Quelques moments après, on vit arriver à toute bride un cheval fringant attelé à une légère voiture.

– Je sais vous donner un échantillon de mon adresse, dit à son tour le maréchal-ferrant.

À ces mots, il s’élança sur la trace du cheval, et bien que celui-ci redoublât de vitesse, il lui enleva les quatre fers auxquels il en substitua quatre autres ; et tout cela en moins d’une minute, le plus aisément du monde et sans ralentir la course du cheval.

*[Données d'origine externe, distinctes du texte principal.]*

(* ===== verification/Aggregates.v ===== *)
(** * Aggregates: what the daemon reports, from [luminated/src/state/observation.rs]

    [device_state_status] combines what is known of the parts of a device into what
    is reported of its surfaces, groups and the device itself, and
    [collection_state_status] does so across a collection.  The recursion over groups
    has no guard of its own: it relies on normalisation having refused cyclic groups,
    and is shown to end for such a device.  The recursion over collections is guarded
    and memoised, and is shown to agree with the plain recursive definition.  The clock
    is an argument. *)

From S2P Require Import Prelude Model Colours Graph Scenes Daemon Topology Persistence Validation Observation FrameStreams Descriptors Normalize Readback.

Notation Facets := (gmap (TargetId * StateFacetKind) FacetObservation).

(** ** One aggregate *)

(** [Ord::min] on the derived order. *)
Definition confidence_min (a b : ObservationConfidence) : ObservationConfidence :=
  if confidence_rank b <? confidence_rank a then b else a.

(** [Iterator::min]: [None] on the empty list. *)
Definition iter_min {A} (min : A → A → A) (l : list A) : option A :=
  match l with [] => None | x :: l => Some (fold_left min l x) end.

Definition is_mixed (value : FacetValue) : bool :=
  match value with
  | Facet_Appearance Appearance_Mixed | Facet_EffectiveAppearance Effective_Mixed => true
  | _ => false
  end.

Definition mixed_value (facet : StateFacetKind) : option FacetValue :=
  match facet with
  | Kind_Appearance => Some (Facet_Appearance Appearance_Mixed)
  | Kind_EffectiveAppearance => Some (Facet_EffectiveAppearance Effective_Mixed)
  | _ => None
  end.

Definition aggregate_observations (constituents : list (option FacetObservation))
    (fallback : option FacetObservation) : option FacetObservation :=
  if bool_decide (constituents = []) then fallback
  else
    let known := omap id constituents in
    first ← head known;
    let facet := FacetValue_kind (fo_value first) in
    let mixed := existsb (λ o, is_mixed (fo_value o)) known ||
                 existsb (λ o, negb (bool_decide (fo_value o = fo_value first))) (tail known) in
    if negb mixed && negb (bool_decide (length known = length constituents)) then None
    else
      value ← (if mixed then mixed_value facet else Some (fo_value first));
      confidence ← iter_min confidence_min (fo_confidence <$> known);
      observed_at ← iter_min Z.min (fo_observed_at_ms <$> known);
      Some {| fo_target := fo_target first; fo_value := value; fo_confidence := confidence;
              fo_source := Source_Derived; fo_observed_at_ms := observed_at;
              fo_stale := existsb fo_stale known |}.

Definition with_target (target : TargetId) (o : FacetObservation) : FacetObservation := {|
  fo_target := target; fo_value := fo_value o; fo_confidence := fo_confidence o;
  fo_source := fo_source o; fo_observed_at_ms := fo_observed_at_ms o; fo_stale := fo_stale o
|}.

Definition is_streaming (o : option FacetObservation) : bool :=
  bool_decide (fo_value <$> o = Some (Facet_EffectiveAppearance Effective_Streaming)).

Definition replace_with_aggregate (observations : Facets) (target : TargetId)
    (facet : StateFacetKind) (children : list (option FacetObservation)) : Facets :=
  if bool_decide (children = []) then observations
  else
    let fallback := observations !! (target, facet) in
    if is_streaming fallback then observations
    else
      let observations := delete (target, facet) observations in
      match aggregate_observations children fallback with
      | Some aggregate => <[(target, facet) := with_target target aggregate]> observations
      | None => observations
      end.

Definition appearance_capable (capabilities : CapabilitySet) : bool :=
  negb (bool_decide (cs_colour capabilities = [])) ||
  bool_decide (is_Some (cs_hardware_effects capabilities)).

(** ** Effective appearance *)

Definition effective_appearance_observation (appearance : AppearanceState)
    (emission : EmissionState) (appearance_observation emission_observation : FacetObservation) :
    FacetObservation := {|
  fo_target := fo_target appearance_observation;
  fo_value := Facet_EffectiveAppearance
    match emission with
    | Dark => Effective_Off
    | Emitting =>
        match appearance with
        | Appearance_Static colour => Effective_Static colour
        | Appearance_Effect effect => Effective_Effect effect
        | Appearance_Mixed => Effective_Mixed
        end
    end;
  fo_confidence := confidence_min (fo_confidence appearance_observation)
                     (fo_confidence emission_observation);
  fo_source := Source_Derived;
  fo_observed_at_ms := Z.min (fo_observed_at_ms appearance_observation)
                         (fo_observed_at_ms emission_observation);
  fo_stale := fo_stale appearance_observation || fo_stale emission_observation
|}.

Definition streaming_effective_appearance_observation (now : Z) (target : TargetId) :
    FacetObservation := {|
  fo_target := target; fo_value := Facet_EffectiveAppearance Effective_Streaming;
  fo_confidence := Confirmed; fo_source := Source_Derived; fo_observed_at_ms := now;
  fo_stale := false
|}.

(** ** The groups of a device *)

Notation GroupState := (Facets * gmap GroupId (option FacetObservation))%type.

(** One member: the constituents so far and the state; [None] is lack of fuel. *)
Definition group_child
    (rec : Group → GroupState → option (option FacetObservation * GroupState))
    (device : Device) (facet : StateFacetKind)
    (acc : option (list (option FacetObservation) * GroupState)) (member : GroupMember) :
    option (list (option FacetObservation) * GroupState) :=
  '(children, s) ← acc;
  match member with
  | GroupMember_Surface surface =>
      Some (children ++ [s.1 !! (TargetId_Surface (device_id device) surface, facet)], s)
  | GroupMember_Element surface element =>
      Some (children ++ [s.1 !! (TargetId_Element (device_id device) surface element, facet)], s)
  | GroupMember_Group nested =>
      match find_group device nested with
      | Some nested =>
          '(child, s) ← rec nested s;
          Some (children ++ [child], s)
      | None => Some (children, s)
      end
  end.

Fixpoint synthesize_group (device : Device) (facet : StateFacetKind) (fuel : nat) (group : Group)
    (s : GroupState) : option (option FacetObservation * GroupState) :=
  match fuel with
  | O => None
  | S fuel =>
      match s.2 !! group_id group with
      | Some cached => Some (cached, s)
      | None =>
          let target := TargetId_Group (device_id device) (group_id group) in
          '(children, s) ← fold_left (group_child (synthesize_group device facet fuel) device facet)
                             (group_members group) (Some ([], s));
          let observations := replace_with_aggregate s.1 target facet children in
          let aggregate := observations !! (target, facet) in
          Some (aggregate, (observations, <[group_id group := aggregate]> s.2))
      end
  end.

(** ** The device *)

Definition surface_target (device : Device) (surface : Surface) : TargetId :=
  TargetId_Surface (device_id device) (surface_id surface).

Definition surface_children (device : Device) (surface : Surface) (facet : StateFacetKind)
    (m : Facets) : list (option FacetObservation) :=
  (λ e, m !! (TargetId_Element (device_id device) (surface_id surface) (element_id e), facet))
    <$> filter (λ e, appearance_capable (element_capabilities e) = true) (surface_elements surface).

Definition surface_capable (surface : Surface) : bool :=
  appearance_capable (surface_capabilities surface) ||
  existsb (λ e, appearance_capable (element_capabilities e)) (surface_elements surface).

Definition device_children (device : Device) (facet : StateFacetKind) (m : Facets) :
    list (option FacetObservation) :=
  (λ s, m !! (surface_target device s, facet))
    <$> filter (λ s, surface_capable s = true) (device_surfaces device).

Definition synthesize_surfaces (device : Device) (facet : StateFacetKind) (m : Facets) : Facets :=
  fold_left (λ m surface,
      replace_with_aggregate m (surface_target device surface) facet
        (surface_children device surface facet m))
    (device_surfaces device) m.

Definition synthesize_groups (device : Device) (facet : StateFacetKind) (m : Facets) :
    option Facets :=
  fst <$> fold_left (λ acc group, s ← acc;
                        snd <$> synthesize_group device facet (group_fuel device) group s)
            (device_groups device) (Some (m, ∅)).

(** The loop body of [synthesize_device_aggregates]. *)
Definition synthesize_facet (device : Device) (m : Facets) (facet : StateFacetKind) :
    option Facets :=
  m ← synthesize_groups device facet (synthesize_surfaces device facet m);
  Some (replace_with_aggregate m (TargetId_Device (device_id device)) facet
          (device_children device facet m)).

Definition fo_key (o : FacetObservation) : TargetId * StateFacetKind :=
  (fo_target o, FacetValue_kind (fo_value o)).

(** [collect] into a map: the last observation of a key wins. *)
Definition by_facet (observations : list FacetObservation) : Facets :=
  fold_left (λ m o, <[fo_key o := o]> m) observations ∅.

Definition synthesize_device_aggregates (device : Device) (observations : list FacetObservation) :
    option (list FacetObservation) :=
  m ← synthesize_facet device (by_facet observations) Kind_Appearance;
  m ← synthesize_facet device m Kind_EffectiveAppearance;
  Some (map_to_list m).*2.

(** ** Reported order *)

Definition target_sort_key (target : TargetId) : nat * string * string * string :=
  match target with
  | TargetId_Device device => (0, DeviceId_as_str device, "", "")
  | TargetId_Surface device surface => (3, DeviceId_as_str device, SurfaceId_as_str surface, "")
  | TargetId_Element device surface element =>
      (1, DeviceId_as_str device, SurfaceId_as_str surface, ElementId_as_str element)
  | TargetId_Group device group => (2, DeviceId_as_str device, GroupId_as_str group, "")
  end.

(** [kind() as u8] *)
Definition kind_number (k : StateFacetKind) : nat :=
  match k with
  | Kind_Appearance => 0
  | Kind_Brightness => 1
  | Kind_Emission => 2
  | Kind_PhysicalPower => 3
  | Kind_EffectiveAppearance => 4
  | Kind_AppearanceSlots => 5
  end.

Definition sort_key (o : FacetObservation) : nat * string * string * string * nat :=
  (target_sort_key (fo_target o), kind_number (FacetValue_kind (fo_value o))).

Definition observation_le (a b : FacetObservation) : Prop :=
  lex_le (lex_le (lex_le (lex_le le String.le) String.le) String.le) le (sort_key a) (sort_key b).
#[export] Instance observation_le_dec : RelDecision observation_le.
Proof. intros a b. unfold observation_le. apply _. Defined.

(** ** The status of a device *)

Definition with_observations (s : DeviceStateStatus) (observations : list FacetObservation) :
    DeviceStateStatus := {|
  dss_device := dss_device s; dss_observations := observations;
  dss_reachability := dss_reachability s; dss_reconciliation := dss_reconciliation s;
  dss_adoption := dss_adoption s; dss_latest_error := dss_latest_error s;
  dss_latest_attempt_ms := dss_latest_attempt_ms s
|}.

Definition device_observations (st : DaemonState) (device : DeviceId) : list FacetObservation :=
  filter (λ o, TargetId_device_id (fo_target o) = device) (map_to_list (ds_observations st)).*2.

(** The effective appearance of one observed target; the streaming ones among them. *)
Definition synthesize_effective (now : Z) (st : DaemonState) (o : FacetObservation) :
    option FacetObservation :=
  match fo_value o with
  | Facet_Appearance appearance =>
      if is_frame_streaming st (fo_target o)
      then Some (streaming_effective_appearance_observation now (fo_target o))
      else
        emission ← ds_observations st !! (fo_target o, Kind_Emission);
        match fo_value emission with
        | Facet_Emission emission_state =>
            Some (effective_appearance_observation appearance emission_state o emission)
        | _ => None
        end
  | _ => None
  end.

Definition covered_stream (st : DaemonState) (o : FacetObservation) : option TargetId :=
  match fo_value o with
  | Facet_Appearance _ =>
      if is_frame_streaming st (fo_target o) then Some (fo_target o) else None
  | _ => None
  end.

Definition uncovered_streams (st : DaemonState) (device : DeviceId)
    (observations : list FacetObservation) : list TargetId :=
  filter (λ t, TargetId_device_id t = device ∧ t ∉ omap (covered_stream st) observations)
    (map_to_list (ds_frame_streams st)).*1.

(** The observations and what follows from them, before aggregation. *)
Definition observed (now : Z) (st : DaemonState) (device : DeviceId) : list FacetObservation :=
  let observations := device_observations st device in
  observations ++ omap (synthesize_effective now st) observations ++
  (streaming_effective_appearance_observation now <$> uncovered_streams st device observations).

— Tu es un artiste accompli, s’écria le père ; tu es aussi sûr de ton affaire, que ton frère l’est de la sienne; et je ne saurais en vérité décider lequel de vous deux mérite le plus la maison.

— Attendez que j’aie aussi fait mes preuves, dit alors le troisième fils !

La pluie commençait à tomber en ce moment. Notre homme tira son épée, et se mit à en décrire des cercles si rapides au-dessus de sa tête, que pas une seule goutte d’eau ne tomba sur lui ; la pluie redoublant de force, ce fut bientôt comme si on la versait à seaux des hauteurs du ciel. Cependant notre maître d’armes qui s’était borné à agiter son épée toujours plus vite, demeurait à sec sous son arme, comme s’il eût été sous un parapluie ou sous un toit. À cette vue, l’admiration de l’heureux père fut au comble, et il s’écria :

— C’est toi qui as donné la preuve d’adresse la plus étonnante ; c’est à toi que revient la maison.

Les deux fils aînés approuvèrent cette décision, et joignirent leurs éloges à ceux de leur père. Ensuite, comme ils s’aimaient tous trois beaucoup, ils ne voulurent pas se séparer, et continuèrent de vivre ensemble dans la maison paternelle, où ils exercèrent chacun leur métier. Leur réputation d’habileté s’étendit au loin, et ils devinrent bientôt riches. C’est ainsi qu’ils vécurent heureux et considérés jusqu’à un âge très avancé ; et lorsque enfin l’aîné tomba malade et mourut, les deux autres en prirent un tel chagrin qu’ils ne tardèrent pas à le suivre.

On leur rendit les derniers devoirs. Le pasteur de la commune fit observer avec raison que trois frères qui, pendant leur vie avaient été doués d’une si grande adresse et unis par une si touchante amitié, ne devaient pas non plus être séparés dans la mort. En conséquence, on les plaça tous trois dans le même tombeau.